--- MATERIALS PROVIDED Enclosed Below ---
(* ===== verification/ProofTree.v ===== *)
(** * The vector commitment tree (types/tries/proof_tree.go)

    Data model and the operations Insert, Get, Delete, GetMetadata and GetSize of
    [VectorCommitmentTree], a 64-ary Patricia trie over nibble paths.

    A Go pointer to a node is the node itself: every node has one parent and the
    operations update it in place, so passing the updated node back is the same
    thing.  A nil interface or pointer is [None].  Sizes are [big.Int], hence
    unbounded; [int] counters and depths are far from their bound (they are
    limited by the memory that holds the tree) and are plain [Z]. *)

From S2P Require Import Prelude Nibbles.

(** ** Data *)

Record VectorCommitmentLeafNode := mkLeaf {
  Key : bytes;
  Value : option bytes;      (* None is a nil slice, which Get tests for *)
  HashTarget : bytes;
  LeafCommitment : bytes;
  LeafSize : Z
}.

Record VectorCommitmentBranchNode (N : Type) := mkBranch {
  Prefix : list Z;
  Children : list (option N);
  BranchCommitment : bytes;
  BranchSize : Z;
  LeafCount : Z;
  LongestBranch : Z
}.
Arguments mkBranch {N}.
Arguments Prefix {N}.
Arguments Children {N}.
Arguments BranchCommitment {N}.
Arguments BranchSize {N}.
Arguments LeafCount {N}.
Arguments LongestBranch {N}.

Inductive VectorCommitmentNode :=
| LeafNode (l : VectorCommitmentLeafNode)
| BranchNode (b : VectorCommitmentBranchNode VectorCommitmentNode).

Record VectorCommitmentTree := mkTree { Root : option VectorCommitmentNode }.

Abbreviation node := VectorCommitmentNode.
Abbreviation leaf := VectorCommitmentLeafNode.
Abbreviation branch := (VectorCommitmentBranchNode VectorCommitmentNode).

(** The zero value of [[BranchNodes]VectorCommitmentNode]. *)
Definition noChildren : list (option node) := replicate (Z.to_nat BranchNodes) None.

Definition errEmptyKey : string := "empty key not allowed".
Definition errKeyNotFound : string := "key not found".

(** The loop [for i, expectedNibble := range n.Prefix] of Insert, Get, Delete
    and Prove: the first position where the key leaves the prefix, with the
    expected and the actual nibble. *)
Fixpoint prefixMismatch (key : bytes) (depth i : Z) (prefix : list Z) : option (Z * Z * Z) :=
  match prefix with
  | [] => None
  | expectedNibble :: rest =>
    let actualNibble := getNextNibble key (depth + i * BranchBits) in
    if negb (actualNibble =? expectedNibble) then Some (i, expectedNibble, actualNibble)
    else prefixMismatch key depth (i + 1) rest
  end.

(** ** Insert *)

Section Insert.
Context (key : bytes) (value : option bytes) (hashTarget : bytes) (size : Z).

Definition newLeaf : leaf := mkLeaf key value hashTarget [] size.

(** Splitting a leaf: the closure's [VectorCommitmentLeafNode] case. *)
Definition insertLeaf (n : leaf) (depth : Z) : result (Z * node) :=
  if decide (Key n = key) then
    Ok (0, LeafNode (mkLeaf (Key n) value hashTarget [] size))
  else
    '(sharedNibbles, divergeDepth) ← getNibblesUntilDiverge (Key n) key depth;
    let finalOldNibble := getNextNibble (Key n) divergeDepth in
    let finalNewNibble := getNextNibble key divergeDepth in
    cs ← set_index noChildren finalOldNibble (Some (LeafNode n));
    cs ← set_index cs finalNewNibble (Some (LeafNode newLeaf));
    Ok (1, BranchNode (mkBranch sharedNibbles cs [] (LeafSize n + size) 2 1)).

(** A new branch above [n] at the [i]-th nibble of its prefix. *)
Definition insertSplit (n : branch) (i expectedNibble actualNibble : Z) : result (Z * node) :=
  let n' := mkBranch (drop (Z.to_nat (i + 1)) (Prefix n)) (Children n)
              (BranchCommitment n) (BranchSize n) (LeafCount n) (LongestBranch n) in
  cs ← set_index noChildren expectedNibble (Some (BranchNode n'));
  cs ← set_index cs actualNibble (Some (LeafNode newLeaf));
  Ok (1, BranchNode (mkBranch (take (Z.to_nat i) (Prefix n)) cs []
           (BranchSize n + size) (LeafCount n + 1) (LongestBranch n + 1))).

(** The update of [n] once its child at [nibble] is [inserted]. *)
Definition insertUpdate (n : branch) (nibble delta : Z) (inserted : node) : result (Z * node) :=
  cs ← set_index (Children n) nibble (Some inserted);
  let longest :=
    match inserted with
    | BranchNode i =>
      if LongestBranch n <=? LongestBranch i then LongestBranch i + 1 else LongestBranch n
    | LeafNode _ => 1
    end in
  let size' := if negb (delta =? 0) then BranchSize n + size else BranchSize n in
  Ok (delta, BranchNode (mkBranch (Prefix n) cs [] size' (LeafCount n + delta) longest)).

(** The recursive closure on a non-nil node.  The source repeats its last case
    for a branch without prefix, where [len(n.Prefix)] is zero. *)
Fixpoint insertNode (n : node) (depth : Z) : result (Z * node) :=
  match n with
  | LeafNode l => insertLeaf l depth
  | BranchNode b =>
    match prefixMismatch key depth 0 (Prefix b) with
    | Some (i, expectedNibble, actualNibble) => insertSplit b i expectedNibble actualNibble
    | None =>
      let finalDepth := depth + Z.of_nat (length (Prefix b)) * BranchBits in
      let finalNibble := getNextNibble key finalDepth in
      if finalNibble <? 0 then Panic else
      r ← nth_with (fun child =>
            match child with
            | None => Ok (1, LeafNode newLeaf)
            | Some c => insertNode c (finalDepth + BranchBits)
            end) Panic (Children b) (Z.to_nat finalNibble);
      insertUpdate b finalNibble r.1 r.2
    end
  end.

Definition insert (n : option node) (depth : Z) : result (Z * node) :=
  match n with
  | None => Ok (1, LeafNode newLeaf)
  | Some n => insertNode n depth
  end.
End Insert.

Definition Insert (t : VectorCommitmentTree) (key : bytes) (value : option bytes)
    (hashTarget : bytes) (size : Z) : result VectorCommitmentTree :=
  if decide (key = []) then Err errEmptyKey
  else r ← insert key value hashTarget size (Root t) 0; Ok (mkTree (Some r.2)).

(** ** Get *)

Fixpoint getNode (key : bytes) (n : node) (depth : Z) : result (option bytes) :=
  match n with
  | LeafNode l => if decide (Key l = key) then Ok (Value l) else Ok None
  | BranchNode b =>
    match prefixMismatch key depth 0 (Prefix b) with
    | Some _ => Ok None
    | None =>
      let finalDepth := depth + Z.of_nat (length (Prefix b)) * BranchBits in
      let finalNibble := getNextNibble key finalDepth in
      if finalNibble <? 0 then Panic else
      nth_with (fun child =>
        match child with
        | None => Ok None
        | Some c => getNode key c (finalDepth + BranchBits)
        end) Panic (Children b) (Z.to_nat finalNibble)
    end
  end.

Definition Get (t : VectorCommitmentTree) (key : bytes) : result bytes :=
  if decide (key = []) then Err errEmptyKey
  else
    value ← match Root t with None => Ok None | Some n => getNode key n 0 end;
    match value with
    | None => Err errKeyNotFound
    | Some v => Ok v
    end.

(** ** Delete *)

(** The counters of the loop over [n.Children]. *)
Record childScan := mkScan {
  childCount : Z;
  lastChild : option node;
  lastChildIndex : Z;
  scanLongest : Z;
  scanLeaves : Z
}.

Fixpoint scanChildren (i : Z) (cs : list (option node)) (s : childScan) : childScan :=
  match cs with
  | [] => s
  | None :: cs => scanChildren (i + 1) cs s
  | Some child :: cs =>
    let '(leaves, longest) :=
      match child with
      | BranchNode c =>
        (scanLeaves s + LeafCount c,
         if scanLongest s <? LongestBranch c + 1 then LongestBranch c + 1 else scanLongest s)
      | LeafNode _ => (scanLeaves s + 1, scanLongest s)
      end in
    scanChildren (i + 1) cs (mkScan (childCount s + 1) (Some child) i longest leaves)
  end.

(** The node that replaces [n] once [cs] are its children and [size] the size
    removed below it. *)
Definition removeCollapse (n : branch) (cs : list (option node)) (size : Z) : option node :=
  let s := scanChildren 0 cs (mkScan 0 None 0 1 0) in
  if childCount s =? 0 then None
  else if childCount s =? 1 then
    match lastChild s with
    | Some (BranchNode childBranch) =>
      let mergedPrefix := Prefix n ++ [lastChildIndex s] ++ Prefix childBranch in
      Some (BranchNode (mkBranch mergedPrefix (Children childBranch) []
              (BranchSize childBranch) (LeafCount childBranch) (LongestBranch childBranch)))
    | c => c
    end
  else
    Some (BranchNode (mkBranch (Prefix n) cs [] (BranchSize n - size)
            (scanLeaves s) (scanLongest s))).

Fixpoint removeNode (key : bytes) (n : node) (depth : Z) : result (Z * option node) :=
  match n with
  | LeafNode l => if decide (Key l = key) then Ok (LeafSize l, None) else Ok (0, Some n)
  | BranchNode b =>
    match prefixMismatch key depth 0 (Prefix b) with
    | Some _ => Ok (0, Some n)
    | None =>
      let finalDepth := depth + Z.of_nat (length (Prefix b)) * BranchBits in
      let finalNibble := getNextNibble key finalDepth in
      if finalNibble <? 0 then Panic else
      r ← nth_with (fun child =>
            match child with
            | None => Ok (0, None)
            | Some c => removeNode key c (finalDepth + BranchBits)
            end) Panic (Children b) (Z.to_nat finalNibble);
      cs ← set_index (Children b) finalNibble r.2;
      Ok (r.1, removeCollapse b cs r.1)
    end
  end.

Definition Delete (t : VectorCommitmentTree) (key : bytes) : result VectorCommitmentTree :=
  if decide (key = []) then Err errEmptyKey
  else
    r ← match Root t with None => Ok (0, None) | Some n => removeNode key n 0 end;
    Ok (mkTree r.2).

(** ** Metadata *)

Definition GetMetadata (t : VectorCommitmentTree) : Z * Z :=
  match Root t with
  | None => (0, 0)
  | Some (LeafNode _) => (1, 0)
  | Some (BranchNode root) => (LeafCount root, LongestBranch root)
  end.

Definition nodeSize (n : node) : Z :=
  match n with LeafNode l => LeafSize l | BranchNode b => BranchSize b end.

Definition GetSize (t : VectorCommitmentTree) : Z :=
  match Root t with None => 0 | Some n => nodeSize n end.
--- End of Enclosed MATERIALS PROVIDED ---
--- MATERIALS PROVIDED Enclosed Below ---
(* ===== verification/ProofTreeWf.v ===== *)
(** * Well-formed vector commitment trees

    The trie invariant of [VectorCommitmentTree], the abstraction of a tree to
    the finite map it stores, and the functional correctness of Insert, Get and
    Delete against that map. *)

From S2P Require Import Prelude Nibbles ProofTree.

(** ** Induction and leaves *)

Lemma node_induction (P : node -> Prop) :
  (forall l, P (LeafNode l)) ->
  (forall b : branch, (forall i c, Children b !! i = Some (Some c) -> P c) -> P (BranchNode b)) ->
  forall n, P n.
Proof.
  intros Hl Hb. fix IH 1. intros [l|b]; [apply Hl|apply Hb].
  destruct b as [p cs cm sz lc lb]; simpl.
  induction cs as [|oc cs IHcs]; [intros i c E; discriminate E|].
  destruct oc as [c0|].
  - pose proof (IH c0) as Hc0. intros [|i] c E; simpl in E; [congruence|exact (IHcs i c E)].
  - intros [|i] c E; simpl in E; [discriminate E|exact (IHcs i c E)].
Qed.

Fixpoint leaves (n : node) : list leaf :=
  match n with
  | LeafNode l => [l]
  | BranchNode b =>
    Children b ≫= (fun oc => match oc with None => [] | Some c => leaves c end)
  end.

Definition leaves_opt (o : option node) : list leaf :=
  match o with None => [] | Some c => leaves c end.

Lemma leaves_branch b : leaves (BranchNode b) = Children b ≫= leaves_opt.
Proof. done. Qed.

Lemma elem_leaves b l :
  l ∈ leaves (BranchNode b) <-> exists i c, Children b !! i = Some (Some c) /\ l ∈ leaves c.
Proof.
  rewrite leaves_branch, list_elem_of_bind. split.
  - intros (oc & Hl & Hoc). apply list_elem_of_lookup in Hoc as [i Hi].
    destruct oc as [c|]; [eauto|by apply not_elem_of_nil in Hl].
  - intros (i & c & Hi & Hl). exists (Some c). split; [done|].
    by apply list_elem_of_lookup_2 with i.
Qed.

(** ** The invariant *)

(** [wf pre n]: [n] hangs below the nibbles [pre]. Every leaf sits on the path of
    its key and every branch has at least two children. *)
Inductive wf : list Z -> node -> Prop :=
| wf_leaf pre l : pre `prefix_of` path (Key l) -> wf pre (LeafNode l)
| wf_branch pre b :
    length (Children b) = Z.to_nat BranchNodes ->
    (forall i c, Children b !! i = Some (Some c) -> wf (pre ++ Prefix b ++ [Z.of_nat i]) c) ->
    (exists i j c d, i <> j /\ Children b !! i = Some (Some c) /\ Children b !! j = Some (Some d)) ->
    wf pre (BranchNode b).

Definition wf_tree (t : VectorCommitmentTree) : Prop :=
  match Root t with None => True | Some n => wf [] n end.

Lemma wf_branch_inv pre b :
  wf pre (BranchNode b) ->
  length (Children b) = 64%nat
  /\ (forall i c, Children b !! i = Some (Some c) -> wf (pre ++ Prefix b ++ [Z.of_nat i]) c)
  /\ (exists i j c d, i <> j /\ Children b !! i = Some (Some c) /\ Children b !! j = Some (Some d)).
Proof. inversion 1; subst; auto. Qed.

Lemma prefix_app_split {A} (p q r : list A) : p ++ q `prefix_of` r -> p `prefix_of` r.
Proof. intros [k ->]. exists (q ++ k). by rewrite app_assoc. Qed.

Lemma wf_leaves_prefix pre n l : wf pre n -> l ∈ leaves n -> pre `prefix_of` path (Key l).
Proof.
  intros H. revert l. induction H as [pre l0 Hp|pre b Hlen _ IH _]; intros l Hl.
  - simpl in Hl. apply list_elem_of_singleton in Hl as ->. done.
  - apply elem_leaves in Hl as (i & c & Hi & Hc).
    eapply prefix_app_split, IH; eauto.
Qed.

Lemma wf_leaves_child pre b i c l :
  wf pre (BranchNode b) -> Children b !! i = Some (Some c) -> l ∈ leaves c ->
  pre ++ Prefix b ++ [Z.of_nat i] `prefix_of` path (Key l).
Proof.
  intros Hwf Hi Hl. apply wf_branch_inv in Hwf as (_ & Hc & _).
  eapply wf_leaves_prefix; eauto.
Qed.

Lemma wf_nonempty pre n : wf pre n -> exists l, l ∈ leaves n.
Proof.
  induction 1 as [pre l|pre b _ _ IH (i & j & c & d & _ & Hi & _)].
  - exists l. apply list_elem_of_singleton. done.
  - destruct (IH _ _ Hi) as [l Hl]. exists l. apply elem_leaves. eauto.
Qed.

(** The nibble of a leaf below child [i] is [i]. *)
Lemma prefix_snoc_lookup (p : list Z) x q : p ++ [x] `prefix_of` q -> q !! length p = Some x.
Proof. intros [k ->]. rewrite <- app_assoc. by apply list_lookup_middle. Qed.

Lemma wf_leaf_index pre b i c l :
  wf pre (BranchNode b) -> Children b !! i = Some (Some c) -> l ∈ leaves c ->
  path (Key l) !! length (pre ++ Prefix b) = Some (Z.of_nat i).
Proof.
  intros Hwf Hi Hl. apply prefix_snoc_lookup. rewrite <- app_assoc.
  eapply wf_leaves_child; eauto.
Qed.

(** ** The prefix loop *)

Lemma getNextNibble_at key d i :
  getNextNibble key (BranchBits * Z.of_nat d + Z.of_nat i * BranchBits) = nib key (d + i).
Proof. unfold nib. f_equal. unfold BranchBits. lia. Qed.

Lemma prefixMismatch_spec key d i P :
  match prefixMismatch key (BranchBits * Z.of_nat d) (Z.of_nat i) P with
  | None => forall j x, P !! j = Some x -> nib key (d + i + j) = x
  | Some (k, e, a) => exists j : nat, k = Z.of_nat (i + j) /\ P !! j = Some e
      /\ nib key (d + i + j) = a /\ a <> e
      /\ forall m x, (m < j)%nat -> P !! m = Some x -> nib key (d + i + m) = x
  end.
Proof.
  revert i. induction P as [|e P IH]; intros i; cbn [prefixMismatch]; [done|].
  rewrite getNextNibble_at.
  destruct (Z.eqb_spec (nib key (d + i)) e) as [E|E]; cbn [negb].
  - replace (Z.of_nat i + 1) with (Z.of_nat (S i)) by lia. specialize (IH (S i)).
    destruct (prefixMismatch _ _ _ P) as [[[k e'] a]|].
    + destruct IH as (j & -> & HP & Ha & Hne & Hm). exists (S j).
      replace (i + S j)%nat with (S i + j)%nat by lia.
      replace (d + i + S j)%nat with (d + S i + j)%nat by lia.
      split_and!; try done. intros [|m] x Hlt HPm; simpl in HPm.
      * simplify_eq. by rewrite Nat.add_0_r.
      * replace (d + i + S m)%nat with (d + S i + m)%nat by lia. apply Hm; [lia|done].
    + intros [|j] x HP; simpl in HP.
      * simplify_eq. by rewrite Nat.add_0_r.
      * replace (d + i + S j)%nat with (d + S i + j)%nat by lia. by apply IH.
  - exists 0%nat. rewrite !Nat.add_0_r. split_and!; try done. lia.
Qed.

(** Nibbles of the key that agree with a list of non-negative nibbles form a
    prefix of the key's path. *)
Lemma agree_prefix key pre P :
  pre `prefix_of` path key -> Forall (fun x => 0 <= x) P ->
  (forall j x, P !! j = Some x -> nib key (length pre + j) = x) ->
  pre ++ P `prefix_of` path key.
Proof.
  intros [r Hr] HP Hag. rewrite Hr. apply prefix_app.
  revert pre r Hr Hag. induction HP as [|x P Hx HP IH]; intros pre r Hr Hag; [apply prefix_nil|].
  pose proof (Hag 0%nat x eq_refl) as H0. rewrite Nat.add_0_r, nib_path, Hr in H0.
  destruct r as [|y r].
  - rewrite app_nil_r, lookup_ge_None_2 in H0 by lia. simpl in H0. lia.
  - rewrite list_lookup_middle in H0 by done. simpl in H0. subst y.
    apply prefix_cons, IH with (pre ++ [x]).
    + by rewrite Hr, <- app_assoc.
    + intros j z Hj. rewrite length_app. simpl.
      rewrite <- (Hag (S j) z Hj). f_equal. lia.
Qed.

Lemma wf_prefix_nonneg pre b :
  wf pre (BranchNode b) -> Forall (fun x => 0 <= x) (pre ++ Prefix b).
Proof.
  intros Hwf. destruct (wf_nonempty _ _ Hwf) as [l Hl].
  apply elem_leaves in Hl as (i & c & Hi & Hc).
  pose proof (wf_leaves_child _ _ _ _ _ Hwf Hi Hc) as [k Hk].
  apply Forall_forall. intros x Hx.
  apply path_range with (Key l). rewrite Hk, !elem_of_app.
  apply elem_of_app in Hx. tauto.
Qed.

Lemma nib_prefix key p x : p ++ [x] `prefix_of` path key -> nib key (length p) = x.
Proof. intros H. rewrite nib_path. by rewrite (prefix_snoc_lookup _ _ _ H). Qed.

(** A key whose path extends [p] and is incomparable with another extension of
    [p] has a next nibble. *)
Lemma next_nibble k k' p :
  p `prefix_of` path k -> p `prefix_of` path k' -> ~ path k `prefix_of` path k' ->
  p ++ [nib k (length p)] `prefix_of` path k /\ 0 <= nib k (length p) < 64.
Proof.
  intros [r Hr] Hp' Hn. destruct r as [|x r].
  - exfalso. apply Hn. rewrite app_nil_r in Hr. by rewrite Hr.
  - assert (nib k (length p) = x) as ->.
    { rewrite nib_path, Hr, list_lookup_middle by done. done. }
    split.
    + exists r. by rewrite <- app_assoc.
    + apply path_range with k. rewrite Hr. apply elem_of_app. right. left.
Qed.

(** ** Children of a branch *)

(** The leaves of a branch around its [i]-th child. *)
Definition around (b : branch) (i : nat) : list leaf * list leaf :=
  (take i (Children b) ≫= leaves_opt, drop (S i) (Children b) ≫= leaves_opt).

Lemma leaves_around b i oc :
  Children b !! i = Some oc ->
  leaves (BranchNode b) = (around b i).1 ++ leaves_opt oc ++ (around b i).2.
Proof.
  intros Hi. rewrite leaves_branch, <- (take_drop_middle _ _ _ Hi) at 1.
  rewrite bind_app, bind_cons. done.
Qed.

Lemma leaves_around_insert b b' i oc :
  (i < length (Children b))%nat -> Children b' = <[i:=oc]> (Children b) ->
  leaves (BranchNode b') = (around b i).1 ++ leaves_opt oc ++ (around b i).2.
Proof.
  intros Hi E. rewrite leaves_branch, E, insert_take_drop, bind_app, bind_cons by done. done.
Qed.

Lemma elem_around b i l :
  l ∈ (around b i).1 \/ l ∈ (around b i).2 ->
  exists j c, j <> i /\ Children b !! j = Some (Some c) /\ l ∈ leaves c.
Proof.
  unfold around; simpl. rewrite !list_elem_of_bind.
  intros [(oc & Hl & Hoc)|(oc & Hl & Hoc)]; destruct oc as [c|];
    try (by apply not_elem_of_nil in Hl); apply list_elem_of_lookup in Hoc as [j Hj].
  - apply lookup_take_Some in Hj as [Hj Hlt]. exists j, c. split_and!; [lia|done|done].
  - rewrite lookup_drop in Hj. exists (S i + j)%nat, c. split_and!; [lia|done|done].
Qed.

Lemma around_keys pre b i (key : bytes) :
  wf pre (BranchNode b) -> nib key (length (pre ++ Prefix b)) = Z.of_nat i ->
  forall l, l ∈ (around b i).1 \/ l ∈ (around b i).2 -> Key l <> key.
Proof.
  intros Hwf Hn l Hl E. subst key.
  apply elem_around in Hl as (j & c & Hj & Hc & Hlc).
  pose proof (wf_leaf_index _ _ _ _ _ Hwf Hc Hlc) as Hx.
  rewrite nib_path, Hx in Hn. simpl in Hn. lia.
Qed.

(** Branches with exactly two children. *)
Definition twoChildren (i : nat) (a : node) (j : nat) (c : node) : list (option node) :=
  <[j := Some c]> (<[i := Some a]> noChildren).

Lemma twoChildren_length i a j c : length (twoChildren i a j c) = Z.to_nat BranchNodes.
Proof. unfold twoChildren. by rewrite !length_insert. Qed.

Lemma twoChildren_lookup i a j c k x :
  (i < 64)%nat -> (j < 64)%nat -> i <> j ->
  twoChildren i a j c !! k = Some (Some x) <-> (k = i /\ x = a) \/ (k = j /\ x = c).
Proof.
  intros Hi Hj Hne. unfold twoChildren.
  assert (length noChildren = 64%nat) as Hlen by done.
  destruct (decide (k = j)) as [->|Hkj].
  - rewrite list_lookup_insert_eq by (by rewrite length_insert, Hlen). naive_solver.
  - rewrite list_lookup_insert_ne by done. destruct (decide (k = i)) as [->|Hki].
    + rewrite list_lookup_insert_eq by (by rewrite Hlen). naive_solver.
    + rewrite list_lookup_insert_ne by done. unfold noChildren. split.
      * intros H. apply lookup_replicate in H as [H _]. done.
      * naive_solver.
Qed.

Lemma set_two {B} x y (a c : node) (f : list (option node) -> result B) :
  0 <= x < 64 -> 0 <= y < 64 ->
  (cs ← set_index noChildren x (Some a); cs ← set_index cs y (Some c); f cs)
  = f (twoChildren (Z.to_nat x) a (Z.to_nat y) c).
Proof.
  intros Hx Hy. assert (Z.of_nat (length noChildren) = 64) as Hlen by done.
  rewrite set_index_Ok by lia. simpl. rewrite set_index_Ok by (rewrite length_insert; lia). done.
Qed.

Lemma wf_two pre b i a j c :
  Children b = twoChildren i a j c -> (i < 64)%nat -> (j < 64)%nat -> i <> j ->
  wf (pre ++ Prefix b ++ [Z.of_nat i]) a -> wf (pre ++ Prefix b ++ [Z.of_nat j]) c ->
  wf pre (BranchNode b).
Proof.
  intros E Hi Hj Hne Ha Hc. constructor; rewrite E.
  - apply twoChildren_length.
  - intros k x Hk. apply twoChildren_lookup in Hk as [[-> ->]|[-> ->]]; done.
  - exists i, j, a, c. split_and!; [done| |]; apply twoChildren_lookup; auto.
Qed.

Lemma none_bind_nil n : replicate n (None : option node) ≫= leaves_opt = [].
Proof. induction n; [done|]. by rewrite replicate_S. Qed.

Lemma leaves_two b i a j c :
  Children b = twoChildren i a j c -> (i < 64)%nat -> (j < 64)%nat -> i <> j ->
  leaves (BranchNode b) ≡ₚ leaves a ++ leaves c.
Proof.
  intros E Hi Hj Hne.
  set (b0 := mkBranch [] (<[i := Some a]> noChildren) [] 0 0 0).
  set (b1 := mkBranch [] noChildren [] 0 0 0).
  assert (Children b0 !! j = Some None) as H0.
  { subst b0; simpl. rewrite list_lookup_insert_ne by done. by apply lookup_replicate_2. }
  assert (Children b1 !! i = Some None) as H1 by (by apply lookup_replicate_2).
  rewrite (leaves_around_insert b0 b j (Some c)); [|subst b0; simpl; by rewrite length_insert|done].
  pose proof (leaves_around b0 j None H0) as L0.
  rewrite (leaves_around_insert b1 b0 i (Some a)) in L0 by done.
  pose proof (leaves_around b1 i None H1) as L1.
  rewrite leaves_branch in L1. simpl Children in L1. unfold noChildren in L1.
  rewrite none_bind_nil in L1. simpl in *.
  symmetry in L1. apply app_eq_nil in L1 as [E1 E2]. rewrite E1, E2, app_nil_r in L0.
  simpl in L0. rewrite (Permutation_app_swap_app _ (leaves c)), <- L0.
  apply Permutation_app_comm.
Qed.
--- End of Enclosed MATERIALS PROVIDED ---
Gather, from the listing above, every line carrying the word "operations".

    Data model and the operations Insert, Get, Delete, GetMetadata and GetSize of
    operations update it in place, so passing the updated node back is the same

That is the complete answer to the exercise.